> [Exercise aim]: The required output is the exact run of lines below that opens at the line with "V)) : option" and closes at the line with "fold_left discover (service".

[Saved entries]
(** * pluralsh/reporting: usage report and user export

    A shallow embedding of [src/reporting.py] and [src/export_users.py]
    together with the properties the specification states about them.

    Conventions of the embedding.
    - A Python [str] is a [string]; [str.lower] is the ASCII lower-casing
      (bytes outside [A-Z] are left alone).
    - A pandas cell that may be null (NaN) is an [option string]; a
      DataFrame is the list of its rows, a column the list of its cells,
      and selection by a boolean mask is [List.filter].
    - A Python exception is the [Raise] branch of [pyresult].
    - A [dict] whose iteration order matters is an association list with
      Python's assignment semantics ([Dict.set]); a [set] of names is a
      [gset string]; a [defaultdict(set)] is a [gmap string (gset string)]
      read with the default [∅].
    - [pd.to_datetime] is a parameter of the monthly aggregation: a
      function that accepts or rejects each string. *)

From Stdlib Require Import Ascii String ZArith Lia.
From stdpp Require Import gmap strings list fin_maps sorting.

Set Warnings "-register-all,-clear-no-such-hyp".

Local Open Scope string_scope.
Local Open Scope list_scope.

#[local] Arguments String.append !_ _ / : simpl nomatch.

(** ** Python results *)

Inductive exn : Type :=
  | AttributeError
  | KeyError (key : string)
  | TypeError
  | DateParseError.

Inductive pyresult (A : Type) : Type :=
  | Return (a : A)
  | Raise (e : exn).
Arguments Return {A} a.
Arguments Raise {A} e.

#[global] Instance pyresult_bind : MBind pyresult := λ A B k m,
  match m with
  | Return a => k a
  | Raise e => Raise e
  end.

#[global] Instance pyresult_ret : MRet pyresult := λ A a, Return a.

(** ** Python string primitives *)

Module Str.

(** [s.startswith(p)] *)
Fixpoint startswith (s p : string) {struct p} : bool :=
  match p with
  | EmptyString => true
  | String a p' =>
      match s with
      | EmptyString => false
      | String b s' => if Ascii.eqb a b then startswith s' p' else false
      end
  end.

(** [s.endswith(suf)]: [s] is [suf], or the tail of [s] ends with [suf]. *)
Fixpoint endswith (s suf : string) : bool :=
  String.eqb s suf
  || match s with
     | EmptyString => false
     | String _ s' => endswith s' suf
     end.

(** [s[:n]] for a non-negative [n]. *)
Fixpoint take (n : nat) (s : string) : string :=
  match n, s with
  | S n', String c s' => String c (take n' s')
  | _, _ => EmptyString
  end.

(** [s[:-n]] for a positive [n]: all but the last [n] characters. *)
Definition drop_last (n : nat) (s : string) : string :=
  take (String.length s - n) s.

(** [s.split(sep)] for a one-character separator; never the empty list. *)
Fixpoint split (sep : ascii) (s : string) : list string :=
  match s with
  | EmptyString => [EmptyString]
  | String c s' =>
      if Ascii.eqb c sep then EmptyString :: split sep s'
      else match split sep s' with
           | h :: t => String c h :: t
           | [] => [String c EmptyString]
           end
  end.

(** [s.split(sep, 1)]: the text before the first separator and, when there
    is a separator, the text after it. *)
Fixpoint split_once (sep : ascii) (s : string) : string * option string :=
  match s with
  | EmptyString => (EmptyString, None)
  | String c s' =>
      if Ascii.eqb c sep then (EmptyString, Some s')
      else let '(h, t) := split_once sep s' in (String c h, t)
  end.

Definition lower_ascii (c : ascii) : ascii :=
  let n := nat_of_ascii c in
  if (65 <=? n)%nat && (n <=? 90)%nat then ascii_of_nat (n + 32) else c.

(** [s.lower()] *)
Fixpoint lower (s : string) : string :=
  match s with
  | EmptyString => EmptyString
  | String c s' => String (lower_ascii c) (lower s')
  end.

(** [sep.join(l)] *)
Fixpoint join (sep : string) (l : list string) : string :=
  match l with
  | [] => EmptyString
  | [x] => x
  | x :: l' => x +:+ sep +:+ join sep l'
  end.

(** [c in s] for a character *)
Fixpoint contains (c : ascii) (s : string) : bool :=
  match s with
  | EmptyString => false
  | String d s' => Ascii.eqb d c || contains c s'
  end.

(** [x in l] for a list of strings *)
Definition mem (x : string) (l : list string) : bool :=
  existsb (String.eqb x) l.

End Str.

(** ** reporting.py: the two string classifiers *)

Definition environments : list string :=
  ["dev"; "qa"; "prod"; "prd"; "sbx"; "staging"; "test"].

(** The [for part in parts] loop of [get_environment]. *)
Fixpoint get_environment_loop (parts : list string) : option string :=
  match parts with
  | [] => None
  | part :: parts' =>
      if Str.mem (Str.lower part) environments then Some (Str.lower part)
      else get_environment_loop parts'
  end.

(** [get_environment(service_name)].  A null argument has no [split]
    attribute, so the first line raises. *)
Definition get_environment (service_name : option string) : pyresult (option string) :=
  match service_name with
  | None => Raise AttributeError
  | Some name => Return (get_environment_loop (Str.split "-" name))
  end.

(** [get_github_org(repo_url)] *)
Definition get_github_org (repo_url : option string) : option string :=
  match repo_url with
  | None => None
  | Some url =>
      if Str.startswith url "git@" then
        let parts := Str.split ":" url in
        if (1 <? length parts)%nat then
          Some (hd EmptyString (Str.split "/" (nth 1 parts EmptyString)))
        else None
      else if Str.startswith url "http" then
        let parts := Str.split "/" url in
        if (3 <? length parts)%nat then Some (nth 3 parts EmptyString)
        else None
      else None
  end.

(** The text of [s] before the first [sep], all of [s] when there is none. *)
Fixpoint before (sep : ascii) (s : string) : string :=
  match s with
  | EmptyString => EmptyString
  | String c s' => if Ascii.eqb c sep then EmptyString else String c (before sep s')
  end.

(** The SSH branch as the specification words it: split once on [:], then
    keep what precedes the first [/] of the second part. *)
Definition ssh_org_split_once (url : string) : option string :=
  match Str.split_once ":" url with
  | (_, Some rest) => Some (fst (Str.split_once "/" rest))
  | (_, None) => None
  end.

(** ** reporting.py: counting developers *)

(** [Series.unique()]: the distinct values in order of first appearance. *)
Fixpoint unique_go {A : Type} `{EqDecision A} (seen l : list A) : list A :=
  match l with
  | [] => []
  | x :: l' =>
      if decide (x ∈ seen) then unique_go seen l'
      else x :: unique_go (x :: seen) l'
  end.

Definition unique {A : Type} `{EqDecision A} (l : list A) : list A :=
  unique_go [] l.

(** [count_unique_developers(users_df)], on the [email] column of the users
    table.  [.str.lower()] keeps a null cell null. *)
Definition count_unique_developers (email : list (option string)) : nat :=
  length (unique (option_map Str.lower <$> email)).

(** ** reporting.py: workspaces and workloads *)

(** A row of the services table: the three columns the code reads. *)
Record service_row : Type := {
  service : option string;
  repository : option string;
  created_at : option string
}.

(** The value stored under a workspace prefix in [workspaces]. *)
Record workspace : Type := {
  prefix : string;
  workloads : gset string;
  env_workloads : gmap string (gset string);
  org_workloads : gmap string (gset string)
}.

(** A [dict] with string keys, in insertion order. *)
Module Dict.

Definition keys {V : Type} (d : list (string * V)) : list string := d.*1.

(** [d[k] = v]: an existing key keeps its position. *)
Fixpoint set {V : Type} (k : string) (v : V) (d : list (string * V)) : list (string * V) :=
  match d with
  | [] => [(k, v)]
  | (k', v') :: d' =>
      if String.eqb k' k then (k', v) :: d' else (k', v') :: set k v d'
  end.

(** [d.get(k)] *)
Fixpoint get {V : Type} (k : string) (d : list (string * V)) : option V :=
  match d with
  | [] => None
  | (k', v') :: d' => if String.eqb k' k then Some v' else get k d'
  end.

End Dict.

Definition new_workspace (workspace_prefix : string) : workspace :=
  {| prefix := workspace_prefix;
     workloads := ∅;
     env_workloads := ∅;
     org_workloads := ∅ |}.

(** One iteration of the first loop of [analyze_services]. *)
Definition discover (workspaces : list (string * workspace)) (service : option string)
  : list (string * workspace) :=
  match service with
  | None => workspaces
  | Some service =>
      if Str.endswith service "-runtime" then
        let workspace_prefix := Str.drop_last 8 service in
        Dict.set workspace_prefix (new_workspace workspace_prefix) workspaces
      else workspaces
  end.

(** The prefix a cell of the [service] column announces, if any. *)
Definition runtime_prefix_of (cell : option string) : option string :=
  match cell with
  | Some name =>
      if Str.endswith name "-runtime" then Some (Str.drop_last 8 name) else None
  | None => None
  end.

Definition first_pass (services_df : list service_row) : list (string * workspace) :=
  fold_left discover (service <$> services_df) [].

(** [d[key].add(x)] on a [defaultdict(set)]. *)
Definition defaultdict_add (key x : string) (d : gmap string (gset string))
  : gmap string (gset string) :=
  <[key := {[x]} ∪ default ∅ (d !! key)]> d.

(** [if label: d[label].add(x)]: [None] and the empty string are falsy. *)
Definition add_if_truthy (label : option string) (x : string)
    (d : gmap string (gset string)) : gmap string (gset string) :=
  match label with
  | Some l => if String.eqb l "" then d else defaultdict_add l x d
  | None => d
  end.

(** Lines 89-99: the service is a workload of the workspace [w]. *)
Definition add_workload (service : string) (repo : option string) (w : workspace)
  : pyresult workspace :=
  env ← get_environment (Some service);
  let org := get_github_org repo in
  mret {| prefix := prefix w;
          workloads := {[service]} ∪ workloads w;
          env_workloads := add_if_truthy env service (env_workloads w);
          org_workloads := add_if_truthy org service (org_workloads w) |}.

(** The inner loop [for workspace_prefix in workspaces: ... break]. *)
Fixpoint assign (service : string) (repo : option string)
    (workspaces : list (string * workspace)) : pyresult (list (string * workspace)) :=
  match workspaces with
  | [] => mret []
  | (workspace_prefix, w) :: rest =>
      if Str.startswith service (workspace_prefix +:+ "-") then
        if negb (Str.endswith service "-runtime") then
          w' ← add_workload service repo w;
          mret ((workspace_prefix, w') :: rest)
        else mret ((workspace_prefix, w) :: rest)
      else
        rest' ← assign service repo rest;
        mret ((workspace_prefix, w) :: rest')
  end.

(** The second loop of [analyze_services], over the rows of the table. *)
Fixpoint second_pass (rows : list service_row) (workspaces : list (string * workspace))
  : pyresult (list (string * workspace)) :=
  match rows with
  | [] => mret workspaces
  | row :: rows' =>
      match service row with
      | None => second_pass rows' workspaces
      | Some name =>
          workspaces' ← assign name (repository row) workspaces;
          second_pass rows' workspaces'
      end
  end.

(** An entry of [workspace_stats]. *)
Record workspace_stat : Type := {
  total_workloads : nat;
  workload_names : list string;
  env_distribution : gmap string nat;
  environments_seen : list string;
  org_distribution : gmap string nat;
  organizations : list string
}.

(** [sorted(...)] of a collection of distinct strings. *)
Definition sorted (s : gset string) : list string :=
  merge_sort String.le (elements s).

Definition stat_of (data : workspace) : workspace_stat :=
  let env_distribution := size <$> env_workloads data in
  let org_distribution := size <$> org_workloads data in
  {| total_workloads := size (workloads data);
     workload_names := sorted (workloads data);
     env_distribution := env_distribution;
     environments_seen := sorted (dom env_distribution);
     org_distribution := org_distribution;
     organizations := sorted (dom org_distribution) |}.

> [Answer]:
Fixpoint get {V : Type} (k : string) (d : list (string * V)) : option V :=
  match d with
  | [] => None
  | (k', v') :: d' => if String.eqb k' k then Some v' else get k d'
  end.

End Dict.

Definition new_workspace (workspace_prefix : string) : workspace :=
  {| prefix := workspace_prefix;
     workloads := ∅;
     env_workloads := ∅;
     org_workloads := ∅ |}.

(** One iteration of the first loop of [analyze_services]. *)
Definition discover (workspaces : list (string * workspace)) (service : option string)
  : list (string * workspace) :=
  match service with
  | None => workspaces
  | Some service =>
      if Str.endswith service "-runtime" then
        let workspace_prefix := Str.drop_last 8 service in
        Dict.set workspace_prefix (new_workspace workspace_prefix) workspaces
      else workspaces
  end.

(** The prefix a cell of the [service] column announces, if any. *)
Definition runtime_prefix_of (cell : option string) : option string :=
  match cell with
  | Some name =>
      if Str.endswith name "-runtime" then Some (Str.drop_last 8 name) else None
  | None => None
  end.

Definition first_pass (services_df : list service_row) : list (string * workspace) :=
  fold_left discover (service <$> services_df) [].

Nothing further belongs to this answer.